Base Kernel Classes¶

spectrans.kernels.base ¶

Base interfaces and classes for kernel functions and random feature maps.

This module defines the abstract base classes for kernel functions used in spectral attention mechanisms and other kernel-based methods. It provides interfaces for both explicit kernel evaluations and implicit feature map representations through random features.

The kernel framework supports various approximation techniques including Random Fourier Features (RFF), polynomial kernels, and spectral kernels, enabling computation of attention mechanisms with linear complexity.

Classes:

Name	Description
`KernelFunction`	Abstract base class for kernel functions \(k(\mathbf{x}, \mathbf{y})\).
`RandomFeatureMap`	Abstract base class for random feature approximations.
`ShiftInvariantKernel`	Base class for shift-invariant (stationary) kernels.

Examples:

Implementing a custom kernel:

>>> import torch
>>> from spectrans.kernels.base import KernelFunction
>>> class LinearKernel(KernelFunction):
...     def compute(self, x, y):
...         return torch.matmul(x, y.transpose(-2, -1))

Using a random feature map:

>>> from spectrans.kernels.base import RandomFeatureMap
>>> class CustomFeatureMap(RandomFeatureMap):
...     def __init__(self, input_dim, num_features):
...         super().__init__(input_dim, num_features)
...         # Initialize random parameters
...     def forward(self, x):
...         # Return feature mapped tensor
...         pass

Notes

For shift-invariant kernels, Bochner's theorem states that any positive definite shift-invariant kernel can be represented as the Fourier transform of a non-negative measure:

\[ k(\mathbf{x} - \mathbf{y}) = \int p(\omega) \exp(i\omega^T(\mathbf{x}-\mathbf{y})) d\omega \]

This representation enables Random Fourier Features approximation through Monte Carlo sampling, where the kernel is approximated by the inner product of explicit feature maps \(k(\mathbf{x}, \mathbf{y}) \approx \varphi(\mathbf{x})^T \varphi(\mathbf{y})\). The feature map takes the form \(\varphi(\mathbf{x}) = \sqrt{\frac{2}{D}} [\cos(\omega_1^T\mathbf{x} + b_1), \ldots, \cos(\omega_D^T\mathbf{x} + b_D)]\) where \(\omega_i\) are sampled from \(p(\omega)\) and \(b_i\) from \(\text{Uniform}[0, 2\pi]\).

The approximation error decreases with \(O(1/\sqrt{D})\) where \(D\) is the number of random features.

References

Ali Rahimi and Benjamin Recht. 2007. Random features for large-scale kernel machines.
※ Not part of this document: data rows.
(* ===== verification/Server.v ===== *)
(** * The HTTP server: [include/tokamak/http/server.h], [src/http/server.cpp]

    The state of the server, its routing and the life of one connection.
    Boost is a parameter: the [io_context] with its two operations the server
    uses, the type of HTTP verbs, the acceptor.  A coroutine is its loop over
    what the socket delivers: each exchange says what [async_read] gave and
    whether [async_write] succeeded, and the readiness the atomic flag had when
    the request was routed. *)

From S2P Require Import Prelude.

Record ServerConfig := mkServerConfig {
  address : string;
  port_number : Z;               (** [std::uint16_t] *)
  num_threads : nat;
}.

Definition default_server_config : ServerConfig := mkServerConfig "0.0.0.0" 8080 1.

(** ** Routing *)

Inductive Status := status_ok | status_service_unavailable | status_not_found.

#[export] Instance Status_eq_dec : EqDecision Status.
Proof. solve_decision. Defined.

Section Server.
(** [http::verb], and [http::verb::get]. *)
Context {Verb : Type} `{!EqDecision Verb} (verb_get : Verb).

Record HttpRequest := mkHttpRequest {
  method : Verb;
  target : string;
  version : Z;
  request_keep_alive : bool;
}.

Record HttpResponse := mkHttpResponse {
  status : Status;
  response_version : Z;
  body : string;
  content_type : string;
  response_keep_alive : bool;
}.

(** A double quote. *)
Definition quote : string := String (Ascii.ascii_of_nat 34) EmptyString.
Definition json_pair (key value : string) : string :=
  "{" +:+ quote +:+ key +:+ quote +:+ ":" +:+ quote +:+ value +:+ quote +:+ "}".

(** The status and the body of the response. *)
Definition route (ready : bool) (req : HttpRequest) : Status * string :=
  if bool_decide (method req = verb_get) && bool_decide (target req = "/healthz") then
    (status_ok, json_pair "status" "ok")
  else if bool_decide (method req = verb_get) && bool_decide (target req = "/readyz") then
    if ready then (status_ok, json_pair "status" "ready")
    else (status_service_unavailable, json_pair "status" "not_ready")
  else (status_not_found, json_pair "error" "not_found").

(** The response [handle_connection] sends. *)
Definition respond (ready : bool) (req : HttpRequest) : HttpResponse :=
  let '(st, text) := route ready req in
  mkHttpResponse st (version req) text "application/json" (request_keep_alive req).

(** ** One connection *)

Record Exchange := mkExchange {
  read_result : option HttpRequest;      (** [None]: [read_ec] is set *)
  ready_flag : bool;
  write_ok : bool;                       (** [write_ec] is not set *)
}.

(** The responses handed to [async_write], each with whether it was written, and
    whether the loop was left (the socket is then shut down); [false]: the
    coroutine waits for the next request. *)
Fixpoint handle_connection (exchanges : list Exchange) : list (HttpResponse * bool) * bool :=
  match exchanges with
  | [] => ([], false)
  | ex :: exchanges =>
      match read_result ex with
      | None => ([], true)
      | Some req =>
          let response := respond (ready_flag ex) req in
          if negb (write_ok ex) || negb (request_keep_alive req)
          then ([(response, write_ok ex)], true)
          else
            let '(responses, closed) := handle_connection exchanges in
            ((response, write_ok ex) :: responses, closed)
      end
  end.

(** ** The server *)

Context {IoContext Socket : Type}.
(** [asio::co_spawn] of the listener and [io_context::stop]. *)
Context (co_spawn ioc_stop : IoContext -> IoContext).

Record Server := mkServer {
  config_ : ServerConfig;
  ioc_ : IoContext;
  threads_ : nat;
  running_ : bool;
  ready_ : bool;
  bound_port_ : Z;
}.

Definition new_server (config : ServerConfig) (ioc : IoContext) : Server :=
  mkServer config ioc 0 false true 0.

Definition server_start (s : Server) : Server :=
  if running_ s then s
  else mkServer (config_ s) (co_spawn (ioc_ s)) (threads_ s + num_threads (config_ s))
         true (ready_ s) (bound_port_ s).

Definition server_stop (s : Server) : Server :=
  if running_ s then
    mkServer (config_ s) (ioc_stop (ioc_ s)) 0 false (ready_ s) (bound_port_ s)
  else s.

(** [~Server]. *)
Definition server_destroy (s : Server) : Server := server_stop s.

Definition server_is_running (s : Server) : bool := running_ s.
Definition server_port (s : Server) : Z := bound_port_ s.
Definition set_ready (ready : bool) (s : Server) : Server :=
  mkServer (config_ s) (ioc_ s) (threads_ s) (running_ s) ready (bound_port_ s).

(** The port the acceptor is bound to, or the exception of [bind]. *)
Context (open_acceptor : string -> Z -> outcome Z).

Definition set_bound_port (port : Z) (s : Server) : Server :=
  mkServer (config_ s) (ioc_ s) (threads_ s) (running_ s) (ready_ s) port.

(** The accepting loop: [running_] when it is tested, and what [async_accept]
    gave ([None]: [ec] is set).  The sockets handed to [handle_connection]. *)
Fixpoint accept_loop (accepts : list (bool * option Socket)) : list Socket :=
  match accepts with
  | [] => []
  | (running, accepted) :: accepts =>
      if (running : bool) then
        match accepted with
        | None => []
        | Some socket => socket :: accept_loop accepts
        end
      else []
  end.

Definition listener (accepts : list (bool * option Socket)) (s : Server)
  : outcome (Server * list Socket) :=
  port ← open_acceptor (address (config_ s)) (port_number (config_ s));
  Ok (set_bound_port port s, accept_loop accepts).

(** ** What a connection does *)

(** The exchange after which the loop is left. *)
Definition ends (ex : Exchange) : bool :=
  match read_result ex with
  | None => true
  | Some req => negb (write_ok ex) || negb (request_keep_alive req)
  end.

(** The exchanges that are answered: those up to the one that ends the
    connection, that one included when its request was read. *)
Definition answered (exchanges : list Exchange) : list Exchange :=
  match list_find (fun ex => ends ex = true) exchanges with
  | None => exchanges
  | Some (i, ex) => take (match read_result ex with None => i | Some _ => S i end) exchanges
  end.

(** The response to an exchange, and whether it reaches the client. *)
Definition answer (ex : Exchange) : option (HttpResponse * bool) :=
  (fun req => (respond (ready_flag ex) req, write_ok ex)) <$> read_result ex.

(** C38. A connection answers its requests one for one, in order: the responses are
    those of the requests up to the first read error, write error or request
    that does not keep the connection alive, the latter still answered, and the
    socket is shut down exactly then.  Every response is the routing of its own
    request under the readiness of that moment, and all of them but possibly the
    last are written. *)
Theorem connection_answers_in_order exchanges :
  (handle_connection exchanges).1 = omap answer (answered exchanges) /\
  length (handle_connection exchanges).1 = length (answered exchanges) /\
  ((handle_connection exchanges).2 = true <-> exists ex, ex ∈ exchanges /\ ends ex = true) /\
  (forall i resp, (handle_connection exchanges).1 !! i = Some (resp, false) ->
     S i = length (handle_connection exchanges).1).
Proof.
  induction exchanges as [|ex exchanges (IH1 & IH2 & IH3 & IH4)]; [split_and!; set_solver|].
  unfold answered in *. cbn [list_find handle_connection].
  assert (Hends : ends ex = match read_result ex with
    None => true | Some req => negb (write_ok ex) || negb (request_keep_alive req) end) by done.
  destruct (decide (ends ex = true)) as [Hd|Hd].
  - assert (Hex : exists ex', ex' ∈ ex :: exchanges /\ ends ex' = true)
      by (exists ex; set_solver).
    rewrite Hends in Hd. destruct (read_result ex) as [req|] eqn:Hr; simpl.
    + rewrite Hd. unfold answer. simpl. rewrite Hr. split_and!; try done. by intros [|].
    + by split_and!.
  - destruct (read_result ex) as [req|] eqn:Hr; [|congruence].
    rewrite <- Hends, (not_true_is_false _ Hd).
    destruct (handle_connection exchanges) as [rs closed]. simpl in *.
    assert (Hex : (exists ex', ex' ∈ ex :: exchanges /\ ends ex' = true) <->
                  exists ex', ex' ∈ exchanges /\ ends ex' = true).
    { split; [|set_solver]. intros (ex' & [->|Hin]%elem_of_cons & Hend); [congruence|eauto]. }
    rewrite Hex.
    assert (Hw : write_ok ex = true).
    { rewrite Hends in Hd. by destruct (write_ok ex). }
    assert (Ha : answer ex = Some (respond (ready_flag ex) req, write_ok ex))
      by (unfold answer; by rewrite Hr).
    assert (Hlast : forall i resp, ((respond (ready_flag ex) req, write_ok ex) :: rs) !! i
      = Some (resp, false) -> S i = S (length rs)).
    { intros [|i] resp; simpl; [rewrite Hw; congruence|]. intros Hi. f_equal. by apply (IH4 i resp). }
    destruct (list_find _ exchanges) as [[i ex']|]; simpl;
      [destruct (read_result ex'); simpl|]; rewrite Ha; split_and!; simpl;
      exact Hlast || congruence || done || by rewrite IH1.
Qed.

(** ** The life of the server *)

Inductive ServerOp := OpStart | OpStop | OpReady (ready : bool).

Definition apply_op (s : Server) (op : ServerOp) : Server :=
  match op with
  | OpStart => server_start s
  | OpStop => server_stop s
  | OpReady ready => set_ready ready s
  end.

Definition apply_ops (ops : list ServerOp) (s : Server) : Server := foldl apply_op s ops.

(** [io_context::stopped]: set by [stop], untouched by spawning a coroutine, and
    cleared only by [io_context::restart], which the server never calls. *)
Context (stopped : IoContext -> bool).
Hypothesis stop_stops : forall c, stopped (ioc_stop c) = true.
Hypothesis spawn_keeps : forall c, stopped (co_spawn c) = stopped c.

Definition threads_ok (s : Server) : Prop :=
  threads_ s = if running_ s then num_threads (config_ s) else 0%nat.

Lemma apply_ops_threads ops s : threads_ok s -> threads_ok (apply_ops ops s).
Proof.
  revert s. induction ops as [|op ops IH]; intros s Hs; [done|]. apply IH.
  unfold threads_ok in *. destruct op; simpl; [| |done];
    unfold server_start, server_stop; destruct (running_ s) eqn:E; simpl; rewrite ?E; lia || done.
Qed.

Lemma apply_ops_stopped ops s :
  stopped (ioc_ s) = true -> stopped (ioc_ (apply_ops ops s)) = true.
Proof.
  revert s. induction ops as [|op ops IH]; intros s Hs; [done|]. apply IH.
  destruct op; simpl; [| |done]; unfold server_start, server_stop; destruct (running_ s); simpl;
    rewrite ?spawn_keeps, ?stop_stops; done.
Qed.

(** C39. The life of a server: whatever the sequence of [start], [stop] and
    [set_ready] calls, repeated ones included, the worker threads are exactly
    the configured ones while it runs and none otherwise; but a server that was
    stopped once never serves again: its [io_context] stays stopped for ever,
    although [start] reports it as running with all its threads. *)
Theorem server_lifecycle config ioc before after :
  let s := apply_ops before (new_server config ioc) in
  threads_ok s /\
  (running_ s = true ->
     let s' := apply_ops after (server_stop s) in
     stopped (ioc_ s') = true /\
     (server_is_running (server_start s') = true /\ stopped (ioc_ (server_start s')) = true)).
Proof.
  intros s. split; [by apply apply_ops_threads|]. intros Hrun s'.
  assert (Hs : stopped (ioc_ s') = true).
  { apply apply_ops_stopped. unfold server_stop. rewrite Hrun. apply stop_stops. }
  split; [done|]. split; [by unfold server_is_running, server_start; destruct (running_ s') eqn:E|].
  exact (apply_ops_stopped [OpStart] s' Hs).
Qed.

End Server.

(** ** Witnesses *)

(** Verbs as strings; a context that counts its coroutines. *)
Definition demo_http_request (target : string) (keep_alive : bool) : HttpRequest :=
  mkHttpRequest "GET" target 11 keep_alive.

Definition demo_connection : list Exchange :=
  [mkExchange (Some (demo_http_request "/healthz" true)) true true;
   mkExchange (Some (demo_http_request "/readyz" false)) false true;
   mkExchange (Some (demo_http_request "/" true)) true true].

Example demo_statuses :
  (status ∘ fst) <$> (handle_connection "GET" demo_connection).1 = [status_ok; status_service_unavailable].
Proof. reflexivity. Qed.

Definition spawn_demo (c : nat * bool) : nat * bool := (S c.1, c.2).
Definition stop_demo (c : nat * bool) : nat * bool := (c.1, true).

Definition restarted_demo : Server :=
  server_start spawn_demo (server_stop stop_demo
    (server_start spawn_demo (new_server default_server_config (0%nat, false)))).

Lemma server_lifecycle_witness :
  server_is_running restarted_demo = true /\ (ioc_ restarted_demo).2 = true.
Proof.
  exact (proj2 (proj2 (server_lifecycle spawn_demo stop_demo snd (fun _ => eq_refl)
    (fun _ => eq_refl) default_server_config (0%nat, false) [OpStart] []) eq_refl)).
Defined.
In Advances in Neural Information Processing Systems 20 (NeurIPS 2007), pages 1177-1184.

Krzysztof Choromanski, Valerii Likhosherstov, David Dohan, Xingyou Song, Andreea Gane, Tamas Sarlos, Peter Hawkins, Jared Davis, Afroz Mohiuddin, Lukasz Kaiser, David Belanger, Lucy Colwell, and Adrian Weller. 2021. Rethinking attention with performers. In Proceedings of the International Conference on Learning Representations (ICLR).

Classes¶

KernelFunction ¶

Bases: ABC

Abstract base class for kernel functions.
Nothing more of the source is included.